The importance of special strategic relationships with a critical supplier transcends the importance of individual deliveries. Likewise, a major customer cannot be replaced without considerable disruption, loss, and expense. These types of transactions do not end when a delivery is made. They depend on continuous improvement, problem solving, collaboration, communication, and trust. They exemplify a “What’s in it for We?” partnership attitude.
Dealing With Change
Despite the transactional lawyer’s best efforts to cover every contingency in the supply-chain contract, the future is unpredictable, and change will occur. In a relational contract, the change process is not only anticipated, but it also is designed into the framework of the agreement for flexibility and resilience.

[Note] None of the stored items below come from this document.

(** Words after the kernel entries are copied. *)
Definition kernel_shared (n : Z) st st' : Prop :=
  palloc st' = palloc st ∧ cr3 st' = cr3 st ∧
  ∀ h k, 0 ≤ k < 1024 → entry (pmem st') h k =
    if decide (h = g ∧ 768 ≤ k < n) then entry (pmem st) f k else entry (pmem st) h k.

Lemma wp_copy_kernel_entries s : low_frame f → low_frame g → f ≠ g →
  wp (copy_kernel_entries (f * 4096 + KERNEL_VADDR_BASE) (g * 4096 + KERNEL_VADDR_BASE)) s (λ _ s',
    same_rest s s' ∧ frames s' = frames s ∧ kernel_shared 992 (fs_vmm s) (fs_vmm s')).
Proof.
  intros Hf Hg Hne. unfold copy_kernel_entries. apply wp_on_vmm.
  eapply wp_mono; [apply (wp_for (λ n st', kernel_shared n (fs_vmm s) st'))|by intros [] st'].
  - split_and!; [done..|]. intros h k Hk. rewrite decide_False; [done|lia].
  - intros i st Hi (E1 & E2 & Hw). wp_step. apply wp_ldw; [done|lia|]. apply wp_stw; [done|lia|].
    split_and!; [done..|]. intros h k Hk. unfold entry at 1. cbn [set_pmem pmem]. rewrite pm_insert.
    fold (entry (pmem st) f i). fold (entry (pmem st) h k). rewrite !Hw by lia.
    rewrite (decide_False (P := f = g ∧ _)) by (intros [? _]; done).
    repeat case_decide; try done; try lia; try (exfalso; naive_solver lia).
    f_equal. lia.
Qed.

Lemma space_copied_intro st fr st' : cinv (768 * 1024) 768 st fr → kernel_shared 992 st st' →
  space_copied st' fr.
Proof.
  intros Hc (Ep & _ & Hw). pose proof Hc as [].
  assert (∀ h k, h ≠ g → 0 ≤ k < 1024 → entry (pmem st') h k = entry (pmem st) h k) as Hout.
  { intros h k Hh Hk. rewrite Hw by done. by rewrite decide_False by (intros [? _]; done). }
  assert (f ≠ g) as Hfg by (intros <-; apply (ci_apart0 f); by left).
  assert (∀ a b, 0 ≤ a < 1024 → 0 ≤ b < 1024 → page_entry (pmem st') f a b = page_entry (pmem st) f a b) as Hpf.
  { intros a b Ha Hb. unfold page_entry, table. rewrite Hout by done.
    destruct (present (entry (pmem st) f a)) eqn:E; [|done]. rewrite Hout; [done| |done].
    fold (table (pmem st) f a). intros Eg. apply (ci_apart0 g); [right; by exists a|by left]. }
  assert (∀ a b, 0 ≤ a < 768 → 0 ≤ b < 1024 → page_entry (pmem st') g a b = page_entry (pmem st) g a b) as Hpg.
  { intros a b Ha Hb. unfold page_entry, table. rewrite Hw, decide_False by lia.
    destruct (present (entry (pmem st) g a)) eqn:E; [|done]. rewrite Hout; [done| |done].
    fold (table (pmem st) g a). by apply (pk_table _ _ ci_g0 a); [lia|]. }
  split.
  - intros a b Ha Hb. rewrite Hpf by done. by eapply parent_page_entry.
  - intros a b Ha Hb. specialize (ci_page0 a b Ha Hb ltac:(lia)). unfold page_ok, own_frame in *.
    by rewrite Hpg, Ep.
  - intros a b a' b' x x' Ha Hb Ha' Hb'. rewrite !Hpg by done. apply ci_inj0; done || lia.
  - intros a b Ha Hb. rewrite <- (parent_page_entry _ _ _ _ a b Hc), <- Hpf by lia. unfold page_entry, table.
    rewrite (Hw g a), decide_True by lia. by rewrite (Hout f a) by (done || lia).
  - intros a b Ha. unfold page_entry. rewrite Hw, decide_False by lia. by rewrite ci_later0 by lia.
  - done.
  - by rewrite Ep.
Qed.

Lemma wp_copy_space s : fs_vmm s = st0 → frames s = fr0 → cr3 st0 = f * 4096 → low_frame g →
  pa_owned (palloc st0) g 0 → ¬ foot (pmem st0) f g → (∀ i, 0 ≤ i < 1024 → entry (pmem st0) g i = 0) →
  wp (copy_space (f * 4096) (g * 4096)) s (λ ok s', same_rest s s' ∧
    if (ok : bool) then space_copied (fs_vmm s') (frames s') else copy_failed (fs_vmm s') (frames s')).
Proof.
  intros E1 E2 Hcr Hlg Hog Hng Hz. pose proof (pk_frame _ _ Hf0) as Hlf.
  assert (f ≠ g) as Hfg by (intros <-; apply Hng; by left). unfold copy_space.
  apply wp_bind, wp_lin_f; [unfold low_frame in Hlf; lia|]. apply wp_bind, wp_lin_f; [unfold low_frame in Hlg; lia|].
  apply wp_bind. eapply wp_mono; [apply (wp_for_ok (λ a s', same_rest s s' ∧ cinv (a * 1024) a (fs_vmm s') (frames s'))
    (λ s', same_rest s s' ∧ ∃ n m, cinv n m (fs_vmm s') (frames s')))|].
  - split; [done|]. rewrite E1, E2. by apply cinv_start.
  - intros a s1 Ha [[R1 R2] Hc]. eapply wp_mono; [by apply wp_copy_user_table|].
    intros [] s2 [[R3 R4] Hc2]; (split; [split; congruence|done]).
  - intros [] s1; cbn [negb].
    + intros [[R1 R2] Hc]. apply wp_bind. eapply wp_mono; [by apply (wp_copy_kernel_entries s1)|].
      intros [] s2 ([R3 R4] & Efr & Hks). apply wp_ret. split; [split; congruence|]. rewrite Efr.
      by eapply space_copied_intro.
    + intros [Hr (n & m & Hc)]. apply wp_ret. split; [done|]. split; try apply Hc.
      * intros a b Ha Hb. by eapply parent_page_entry.
      * split; [apply Hc|]. apply Hc.
Qed.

How? Modern relational contracts are more than a “handshake” deal. They are formal, written agreements recognizing a highly collaborative relationship in which the parties choose to make social norms guide their behavior. They are based on trust, mutual dependency, and aligned interests. The overarching guiding principles or social norms that shape the negotiation, drafting, interpretation, and change mechanisms (governance) of the agreement are reciprocity, autonomy, honesty, loyalty, equity, and integrity. The relationship is continually adapting within the framework established by the agreement.
When change occurs, relational parties problem-solve instead of finger-point. They communicate in a no-blame fashion to address the new risks and work jointly to share the pain and gain presented by the new environment. Undoubtedly, many strategic partners are reacting in a problem-solving way in the face of recent and current supply-chain disruptions. An adversarial posture with clear winners and losers is out of place in a strategic partnership relationship.
Starting the Process
Relational contracts are not fanciful or altruistic. They are practical and real. They exist where a party’s success is highly dependent upon performance by others, which is the very definition of modern supply-chain networks. This does not mean that relational parties don’t clearly allocate risks of non-performance, indemnity, or liability limitation. They do so, however, by recognizing equity, flexibility, and fairness, with responsibility for performance allocated to the party that is better able to ensure compliance effectively and economically.
So, how do you start the process? Attorney David Frydlinger and academics Oliver Hart and Kate Vitasek have endorsed a five-step process that starts by establishing a partnership mentality in an environment of trust. Then, the parties “co-create” a common statement of purpose or shared vision. The third step is to adopt a set of guiding principles as set forth above (reciprocity, autonomy, etc.) as contractual obligations that will serve as a touchstone for the parties’ decision-making and performance under the agreement. A critical step is to align the terms and conditions of the agreement with these guiding principles. Finally, and perhaps most importantly, the parties implement a governance structure to sustain the relationship, continually align interests, and resolve issues consistent with the shared vision and guiding principles. To be avoided are non-reciprocal and inequitable indemnification, audit rights, or liability limitation provisions that fail to maintain the risks of the relationship as a whole in a balanced and fair fashion.
Attaining Supply-Chain Management Goals
In 2020, Bloomberg Law conducted a survey of transactional lawyers on supply-chain issues. Most respondents indicated that the principal goals in supply-chain management are efficiency, risk management, and cost reduction, with flexibility as the No. 1 concern. In strategic relationships, these goals are closely aligned with relational contracting’s tenets of communication, problem-solving, risk allocation, and continuous improvement.
As 2022 approaches, the headlines continue to highlight supply-chain problems. These supply-chain challenges will require a cooperative, problem-solving approach where parties make mutually beneficial decisions. Relational contracts are certainly not the complete answer, but they may be a start.